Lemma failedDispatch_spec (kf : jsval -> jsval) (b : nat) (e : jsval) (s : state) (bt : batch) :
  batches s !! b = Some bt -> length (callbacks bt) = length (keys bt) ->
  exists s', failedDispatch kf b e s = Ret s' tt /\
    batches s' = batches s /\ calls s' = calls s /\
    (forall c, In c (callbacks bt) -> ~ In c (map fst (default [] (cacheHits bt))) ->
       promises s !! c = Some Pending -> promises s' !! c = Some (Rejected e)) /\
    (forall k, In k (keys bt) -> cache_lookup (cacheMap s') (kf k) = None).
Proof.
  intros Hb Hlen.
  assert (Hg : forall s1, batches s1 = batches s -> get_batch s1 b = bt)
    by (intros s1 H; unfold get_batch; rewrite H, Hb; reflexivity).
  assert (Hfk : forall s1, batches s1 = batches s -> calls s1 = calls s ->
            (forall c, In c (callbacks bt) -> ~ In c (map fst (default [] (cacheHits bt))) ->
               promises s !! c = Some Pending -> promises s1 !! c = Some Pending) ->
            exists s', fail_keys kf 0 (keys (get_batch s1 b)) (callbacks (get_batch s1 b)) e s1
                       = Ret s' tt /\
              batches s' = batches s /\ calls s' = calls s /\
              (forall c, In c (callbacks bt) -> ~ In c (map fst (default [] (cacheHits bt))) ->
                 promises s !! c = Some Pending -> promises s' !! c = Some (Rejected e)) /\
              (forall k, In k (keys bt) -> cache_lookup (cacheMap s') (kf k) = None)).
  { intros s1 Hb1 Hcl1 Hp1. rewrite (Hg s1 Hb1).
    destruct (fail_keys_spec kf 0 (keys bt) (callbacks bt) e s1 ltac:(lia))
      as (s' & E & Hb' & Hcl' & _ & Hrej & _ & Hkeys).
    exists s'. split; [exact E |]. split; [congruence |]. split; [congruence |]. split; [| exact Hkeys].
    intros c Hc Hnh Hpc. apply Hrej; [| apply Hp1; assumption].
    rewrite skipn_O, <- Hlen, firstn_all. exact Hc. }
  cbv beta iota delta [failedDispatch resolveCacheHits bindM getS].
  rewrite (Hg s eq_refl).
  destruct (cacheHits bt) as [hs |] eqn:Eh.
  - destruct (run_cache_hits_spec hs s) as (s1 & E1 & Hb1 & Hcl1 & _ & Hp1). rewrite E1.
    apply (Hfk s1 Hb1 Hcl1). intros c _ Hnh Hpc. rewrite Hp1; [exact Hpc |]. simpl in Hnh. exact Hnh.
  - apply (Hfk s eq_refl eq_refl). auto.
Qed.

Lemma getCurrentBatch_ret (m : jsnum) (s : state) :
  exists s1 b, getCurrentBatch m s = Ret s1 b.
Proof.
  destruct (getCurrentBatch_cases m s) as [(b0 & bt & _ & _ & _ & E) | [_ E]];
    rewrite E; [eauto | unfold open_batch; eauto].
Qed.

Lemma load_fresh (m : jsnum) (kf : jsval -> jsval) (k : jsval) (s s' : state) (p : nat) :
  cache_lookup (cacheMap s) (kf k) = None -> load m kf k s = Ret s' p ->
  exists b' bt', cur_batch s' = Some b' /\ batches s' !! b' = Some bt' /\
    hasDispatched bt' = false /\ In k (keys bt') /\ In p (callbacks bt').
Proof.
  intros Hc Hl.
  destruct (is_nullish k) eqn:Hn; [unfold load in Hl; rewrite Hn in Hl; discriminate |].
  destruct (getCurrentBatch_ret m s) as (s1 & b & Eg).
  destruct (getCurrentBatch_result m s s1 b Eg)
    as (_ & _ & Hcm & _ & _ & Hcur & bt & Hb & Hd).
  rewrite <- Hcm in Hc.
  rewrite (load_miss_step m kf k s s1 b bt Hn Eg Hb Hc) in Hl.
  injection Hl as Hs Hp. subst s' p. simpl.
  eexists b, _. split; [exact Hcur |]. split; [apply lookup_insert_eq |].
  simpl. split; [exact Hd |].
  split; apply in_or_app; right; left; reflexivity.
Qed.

:::

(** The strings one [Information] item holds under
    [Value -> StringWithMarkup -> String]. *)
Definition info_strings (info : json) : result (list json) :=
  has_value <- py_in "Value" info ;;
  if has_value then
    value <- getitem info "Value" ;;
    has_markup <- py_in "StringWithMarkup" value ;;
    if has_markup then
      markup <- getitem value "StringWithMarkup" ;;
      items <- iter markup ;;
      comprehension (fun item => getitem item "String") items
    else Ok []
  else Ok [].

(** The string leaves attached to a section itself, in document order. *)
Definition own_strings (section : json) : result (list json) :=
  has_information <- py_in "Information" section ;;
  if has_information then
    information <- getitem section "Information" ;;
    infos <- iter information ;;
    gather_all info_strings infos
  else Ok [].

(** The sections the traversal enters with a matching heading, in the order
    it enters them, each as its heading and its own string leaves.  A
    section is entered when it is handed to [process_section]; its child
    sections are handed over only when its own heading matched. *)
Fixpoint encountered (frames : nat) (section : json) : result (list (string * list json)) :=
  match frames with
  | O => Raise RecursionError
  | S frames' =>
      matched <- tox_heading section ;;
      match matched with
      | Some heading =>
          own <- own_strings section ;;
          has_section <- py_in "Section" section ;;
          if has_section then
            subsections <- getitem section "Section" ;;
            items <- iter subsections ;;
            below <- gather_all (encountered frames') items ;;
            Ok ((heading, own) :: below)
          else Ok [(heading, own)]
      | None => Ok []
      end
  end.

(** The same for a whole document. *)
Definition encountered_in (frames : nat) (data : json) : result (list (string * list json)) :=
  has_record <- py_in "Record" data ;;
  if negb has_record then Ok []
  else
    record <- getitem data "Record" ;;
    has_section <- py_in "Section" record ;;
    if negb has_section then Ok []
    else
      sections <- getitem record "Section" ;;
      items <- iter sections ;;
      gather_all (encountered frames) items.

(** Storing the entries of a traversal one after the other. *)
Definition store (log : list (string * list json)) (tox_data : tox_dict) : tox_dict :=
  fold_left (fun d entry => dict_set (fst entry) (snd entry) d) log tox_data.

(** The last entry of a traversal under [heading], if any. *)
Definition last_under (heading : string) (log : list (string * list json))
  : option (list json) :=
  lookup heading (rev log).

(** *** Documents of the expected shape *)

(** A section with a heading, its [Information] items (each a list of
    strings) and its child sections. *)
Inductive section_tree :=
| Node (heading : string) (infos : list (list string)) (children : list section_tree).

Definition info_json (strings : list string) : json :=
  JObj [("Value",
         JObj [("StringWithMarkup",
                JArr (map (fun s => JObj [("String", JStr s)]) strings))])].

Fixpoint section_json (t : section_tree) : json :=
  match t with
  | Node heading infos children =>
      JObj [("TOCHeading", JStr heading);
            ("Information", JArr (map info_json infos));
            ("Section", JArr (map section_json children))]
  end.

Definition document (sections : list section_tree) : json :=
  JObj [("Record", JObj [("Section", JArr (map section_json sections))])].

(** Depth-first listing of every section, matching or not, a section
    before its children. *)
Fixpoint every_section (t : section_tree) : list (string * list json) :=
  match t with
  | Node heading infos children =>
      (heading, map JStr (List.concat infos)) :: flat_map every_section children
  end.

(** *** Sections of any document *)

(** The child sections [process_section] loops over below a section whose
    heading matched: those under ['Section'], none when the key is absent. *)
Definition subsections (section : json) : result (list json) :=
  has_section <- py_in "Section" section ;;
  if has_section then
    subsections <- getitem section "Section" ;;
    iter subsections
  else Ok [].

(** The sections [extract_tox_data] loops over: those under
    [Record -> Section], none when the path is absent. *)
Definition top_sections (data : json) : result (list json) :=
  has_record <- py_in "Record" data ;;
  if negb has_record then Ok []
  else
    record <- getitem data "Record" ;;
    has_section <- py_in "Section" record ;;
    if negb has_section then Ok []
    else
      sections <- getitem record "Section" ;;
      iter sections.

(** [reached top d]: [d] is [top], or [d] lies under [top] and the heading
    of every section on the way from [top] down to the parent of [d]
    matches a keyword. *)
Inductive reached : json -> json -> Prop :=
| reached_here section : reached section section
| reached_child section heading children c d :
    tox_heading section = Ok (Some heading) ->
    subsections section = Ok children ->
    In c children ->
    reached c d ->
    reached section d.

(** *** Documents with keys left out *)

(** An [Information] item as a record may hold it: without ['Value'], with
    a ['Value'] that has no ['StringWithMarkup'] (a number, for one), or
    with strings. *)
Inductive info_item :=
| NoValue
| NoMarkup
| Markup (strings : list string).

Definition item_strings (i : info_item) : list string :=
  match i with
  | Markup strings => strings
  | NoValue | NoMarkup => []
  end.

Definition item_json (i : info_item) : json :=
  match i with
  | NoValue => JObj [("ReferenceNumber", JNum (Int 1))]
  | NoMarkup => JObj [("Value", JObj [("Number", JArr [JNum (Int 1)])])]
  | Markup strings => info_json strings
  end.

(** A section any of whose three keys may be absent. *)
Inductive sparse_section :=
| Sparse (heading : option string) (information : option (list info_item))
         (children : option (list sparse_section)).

:::

▸ REQUIRED WORK
Examine the listing above and state the number of lines that contain the word "entry", with no further remarks.

▸ RESULT FOR THIS EXERCISE
2